Lemma expiry_pruning_witness :
  exists st w,
    main sample_repr readmit_env world0 = (Ret st, w) /\
    NoDup (dict_keys (rules (env_state readmit_env))) /\
    exists scanned,
      w_trace w =
        EvNow (env_now readmit_env 0)
        :: deletion_attempts readmit_env 0
             (expired_rules (env_now readmit_env 0) (rules (env_state readmit_env)))
        ++ scanned /\
      (forall rid x, EvDelete rid x ∉ scanned) /\
      forall ip info,
        dict_get ip (rules (env_state readmit_env)) = Some info ->
        (env_now readmit_env 0 < expires_at info ->
           dict_get ip (rules st) = Some info) /\
        (expires_at info <= env_now readmit_env 0 ->
           exists k,
             deletion_attempts readmit_env 0
               (expired_rules (env_now readmit_env 0)
                  (rules (env_state readmit_env))) !! k
               = Some (EvDelete (rule_id info) (env_delete readmit_env k)) /\
             if delete_ok (env_delete readmit_env k)
             then forall info', dict_get ip (rules st) = Some info' ->
                                exists x, EvPut ip x ∈ scanned
             else dict_get ip (rules st) = Some info).
Proof.
  do 2 eexists. split; [vm_compute; reflexivity|].
  assert (Hnd : NoDup (dict_keys (rules (env_state readmit_env)))).
  { apply NoDup_singleton. }
  split; [exact Hnd|].
  apply (expiry_pruning sample_repr readmit_env); [vm_compute; reflexivity | exact Hnd].
Defined.

(** C3. Offset accounting. In a run that saves its state without having
    detected a rotation, the saved offset is the loaded one plus the UTF-8
    byte lengths of the lines the run consumed; and it does not exceed the
    size of the log as read, the log being an append-only file (no smaller
    when it is read than when its size was taken). *)
Theorem offset_accounting py_repr env st w size content :
  main py_repr env world0 = (Ret st, w) ->
  env_getsize env = Some size ->
  env_log env = Some content ->
  ~ size < last_position (env_state env) ->
  last_position st =
    last_position (env_state env) + total_bytes (trace_lines (w_trace w)) /\
  (size <= utf8_len content -> last_position st <= utf8_len content).
Proof.
  intros (size' & content' & pruned & w1 & lines & w2 & start
          & Hstart & Hsize & Hlog & Hprune & Hread & Hscan & ->)%main_completed.
  rewrite Hsize, Hlog. intros [= <-] [= <-] Hrot.
  destruct (size' <? last_position (env_state env)) eqn:E; [lia|]. subst start.
  destruct (prune_trace _ _ _ _ _ _ _ Hprune) as (trp & dd & -> & Hnolines & _).
  destruct (scan_trace _ _ _ _ _ _ _ Hscan) as (tr & dn & dp & -> & _ & Hres).
  destruct (Hres _ eq_refl) as [Hlines Hpos]. simpl in Hpos.
  rewrite main_trace_lines, Hnolines, Hlines. simpl app.
  split; [done|]. intros Hgrow.
  rewrite Hpos. apply read_lines_bound; [done|lia].
Qed.

Lemma offset_accounting_witness :
  main sample_repr sample_env world0 =
    (Ret sample_saved, snd (main sample_repr sample_env world0)) /\
  env_getsize sample_env = Some 188 /\
  env_log sample_env = Some sample_log /\
  ~ 188 < last_position (env_state sample_env) /\
  last_position sample_saved =
    last_position (env_state sample_env)
    + total_bytes (trace_lines (w_trace (snd (main sample_repr sample_env world0)))) /\
  (188 <= utf8_len sample_log -> last_position sample_saved <= utf8_len sample_log).
Proof.
  split; [vm_compute; reflexivity|]. split; [reflexivity|].
  split; [reflexivity|]. split; [simpl; lia|].
  apply (offset_accounting sample_repr sample_env sample_saved
           (snd (main sample_repr sample_env world0)) 188 sample_log).
  - vm_compute. reflexivity.
  - reflexivity.
  - reflexivity.
  - simpl. lia.
Defined.
(** * A fixed-arena pool of FIFO byte queues

    Shallow embedding of [Custom_Memory_Pool_Alloc.cpp] and
    [Model/byte_queue.h].

    The two globals of the program, the slot table [queues] and the byte
    arena [data], form the state.  A pointer into [data] is its offset from
    [data] ([None] is [nullptr]); a pointer into [queues] (a queue handle)
    is its index.  Every function of the source is a computation in a small
    state-and-failure monad with three outcomes: normal return, termination
    by one of the two signal handlers, and undefined behaviour (an access
    outside [data] or [queues], or arithmetic on [nullptr]).

    Conventions taken from the source and its target:
    - [unsigned int] fields are integers with the wrap-around modulo 2^32
      written at every arithmetic operation of the source;
    - pointer differences are signed 64-bit values, so that comparing one
      with an [unsigned int] is a signed comparison;
    - [std::sort] leaves open in which order it returns slots that its
      comparison does not order.  [reorganize_byte_queues] is an insertion
      sort that keeps such slots in table order: one of the sorts
      [std::sort] may be.  On a table on which any two slots that differ
      are ordered by the comparison every sort returns the same list;
      [sorts_by_comparison] states what all of them have in common, and
      [try_organize_memory_with] is compaction for any of them;
    - [get_first_queue] returns the address of an element of its own local
      array; the model passes that element by value, as it was when the
      function returned;
    - no handler is installed for [SIGABRT] or [SIGILL], so that [raise]
      ends the program;
    - a byte is an integer in [[0, 256)]; the program only copies bytes.

    The state carries, beside the two globals, a log of the accesses to
    the arena.  The log belongs to the model, not to the program: no
    function reads it. *)

From stdpp Require Import base list.
From Stdlib Require Import ZArith Lia Permutation Sorted.

Local Open Scope Z_scope.

(** ** Constants *)

Definition DEFAULT_ALLOC_SIZE : Z := 32.
Definition MAX_QUEUE_COUNT : nat := 64.
Definition MEMORY_ALLOC_SIZE : Z := 2048.

(** ** Data model *)

(** Offset from [data]; [None] is [nullptr]. *)
Definition pointer : Type := option Z.

Record byte_queue : Type := mk_queue {
  MemoryBlockPtr : pointer;
  AllocatedSize : Z;
  Size : Z;
  bIs_Active : bool
}.

(** The member initialisers of the struct. *)
Definition empty_queue : byte_queue := mk_queue None 0 0 false.

Definition pointer_eqb (p q : pointer) : bool :=
  match p, q with
  | None, None => true
  | Some a, Some b => a =? b
  | _, _ => false
  end.

(** [nullptr] lies below every address of [data]. *)
Definition pointer_ltb (p q : pointer) : bool :=
  match p, q with
  | None, Some _ => true
  | Some a, Some b => a <? b
  | _, None => false
  end.

Definition pointer_leb (p q : pointer) : bool :=
  match p, q with
  | None, _ => true
  | Some a, Some b => a <=? b
  | Some _, None => false
  end.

ACTION ITEM
Restate each record above exactly, leaving nothing out.

TASK RESULT
Lemma expiry_pruning_witness :
  exists st w,
    main sample_repr readmit_env world0 = (Ret st, w) /\
    NoDup (dict_keys (rules (env_state readmit_env))) /\
    exists scanned,
      w_trace w =
        EvNow (env_now readmit_env 0)
        :: deletion_attempts readmit_env 0
             (expired_rules (env_now readmit_env 0) (rules (env_state readmit_env)))
        ++ scanned /\
      (forall rid x, EvDelete rid x ∉ scanned) /\
      forall ip info,
        dict_get ip (rules (env_state readmit_env)) = Some info ->
        (env_now readmit_env 0 < expires_at info ->
           dict_get ip (rules st) = Some info) /\
        (expires_at info <= env_now readmit_env 0 ->
           exists k,
             deletion_attempts readmit_env 0
               (expired_rules (env_now readmit_env 0)
                  (rules (env_state readmit_env))) !! k
               = Some (EvDelete (rule_id info) (env_delete readmit_env k)) /\
             if delete_ok (env_delete readmit_env k)
             then forall info', dict_get ip (rules st) = Some info' ->
                                exists x, EvPut ip x ∈ scanned
             else dict_get ip (rules st) = Some info).
Proof.
  do 2 eexists. split; [vm_compute; reflexivity|].
  assert (Hnd : NoDup (dict_keys (rules (env_state readmit_env)))).
  { apply NoDup_singleton. }
  split; [exact Hnd|].
  apply (expiry_pruning sample_repr readmit_env); [vm_compute; reflexivity | exact Hnd].
Defined.

(** C3. Offset accounting. In a run that saves its state without having
    detected a rotation, the saved offset is the loaded one plus the UTF-8
    byte lengths of the lines the run consumed; and it does not exceed the
    size of the log as read, the log being an append-only file (no smaller
    when it is read than when its size was taken). *)
Theorem offset_accounting py_repr env st w size content :
  main py_repr env world0 = (Ret st, w) ->
  env_getsize env = Some size ->
  env_log env = Some content ->
  ~ size < last_position (env_state env) ->
  last_position st =
    last_position (env_state env) + total_bytes (trace_lines (w_trace w)) /\
  (size <= utf8_len content -> last_position st <= utf8_len content).
Proof.
  intros (size' & content' & pruned & w1 & lines & w2 & start
          & Hstart & Hsize & Hlog & Hprune & Hread & Hscan & ->)%main_completed.
  rewrite Hsize, Hlog. intros [= <-] [= <-] Hrot.
  destruct (size' <? last_position (env_state env)) eqn:E; [lia|]. subst start.
  destruct (prune_trace _ _ _ _ _ _ _ Hprune) as (trp & dd & -> & Hnolines & _).
  destruct (scan_trace _ _ _ _ _ _ _ Hscan) as (tr & dn & dp & -> & _ & Hres).
  destruct (Hres _ eq_refl) as [Hlines Hpos]. simpl in Hpos.
  rewrite main_trace_lines, Hnolines, Hlines. simpl app.
  split; [done|]. intros Hgrow.
  rewrite Hpos. apply read_lines_bound; [done|lia].
Qed.

Lemma offset_accounting_witness :
  main sample_repr sample_env world0 =
    (Ret sample_saved, snd (main sample_repr sample_env world0)) /\
  env_getsize sample_env = Some 188 /\
  env_log sample_env = Some sample_log /\
  ~ 188 < last_position (env_state sample_env) /\
  last_position sample_saved =
    last_position (env_state sample_env)
    + total_bytes (trace_lines (w_trace (snd (main sample_repr sample_env world0)))) /\
  (188 <= utf8_len sample_log -> last_position sample_saved <= utf8_len sample_log).
Proof.
  split; [vm_compute; reflexivity|]. split; [reflexivity|].
  split; [reflexivity|]. split; [simpl; lia|].
  apply (offset_accounting sample_repr sample_env sample_saved
           (snd (main sample_repr sample_env world0)) 188 sample_log).
  - vm_compute. reflexivity.
  - reflexivity.
  - reflexivity.
  - simpl. lia.
Defined.
(** * A fixed-arena pool of FIFO byte queues

    Shallow embedding of [Custom_Memory_Pool_Alloc.cpp] and
    [Model/byte_queue.h].

    The two globals of the program, the slot table [queues] and the byte
    arena [data], form the state.  A pointer into [data] is its offset from
    [data] ([None] is [nullptr]); a pointer into [queues] (a queue handle)
    is its index.  Every function of the source is a computation in a small
    state-and-failure monad with three outcomes: normal return, termination
    by one of the two signal handlers, and undefined behaviour (an access
    outside [data] or [queues], or arithmetic on [nullptr]).

    Conventions taken from the source and its target:
    - [unsigned int] fields are integers with the wrap-around modulo 2^32
      written at every arithmetic operation of the source;
    - pointer differences are signed 64-bit values, so that comparing one
      with an [unsigned int] is a signed comparison;
    - [std::sort] leaves open in which order it returns slots that its
      comparison does not order.  [reorganize_byte_queues] is an insertion
      sort that keeps such slots in table order: one of the sorts
      [std::sort] may be.  On a table on which any two slots that differ
      are ordered by the comparison every sort returns the same list;
      [sorts_by_comparison] states what all of them have in common, and
      [try_organize_memory_with] is compaction for any of them;
    - [get_first_queue] returns the address of an element of its own local
      array; the model passes that element by value, as it was when the
      function returned;
    - no handler is installed for [SIGABRT] or [SIGILL], so that [raise]
      ends the program;
    - a byte is an integer in [[0, 256)]; the program only copies bytes.

    The state carries, beside the two globals, a log of the accesses to
    the arena.  The log belongs to the model, not to the program: no
    function reads it. *)

From stdpp Require Import base list.
From Stdlib Require Import ZArith Lia Permutation Sorted.

Local Open Scope Z_scope.

(** ** Constants *)

Definition DEFAULT_ALLOC_SIZE : Z := 32.
Definition MAX_QUEUE_COUNT : nat := 64.
Definition MEMORY_ALLOC_SIZE : Z := 2048.

(** ** Data model *)

(** Offset from [data]; [None] is [nullptr]. *)
Definition pointer : Type := option Z.

Record byte_queue : Type := mk_queue {
  MemoryBlockPtr : pointer;
  AllocatedSize : Z;
  Size : Z;
  bIs_Active : bool
}.

(** The member initialisers of the struct. *)
Definition empty_queue : byte_queue := mk_queue None 0 0 false.

Definition pointer_eqb (p q : pointer) : bool :=
  match p, q with
  | None, None => true
  | Some a, Some b => a =? b
  | _, _ => false
  end.

(** [nullptr] lies below every address of [data]. *)
Definition pointer_ltb (p q : pointer) : bool :=
  match p, q with
  | None, Some _ => true
  | Some a, Some b => a <? b
  | _, None => false
  end.

Definition pointer_leb (p q : pointer) : bool :=
  match p, q with
  | None, _ => true
  | Some a, Some b => a <=? b
  | Some _, None => false
  end.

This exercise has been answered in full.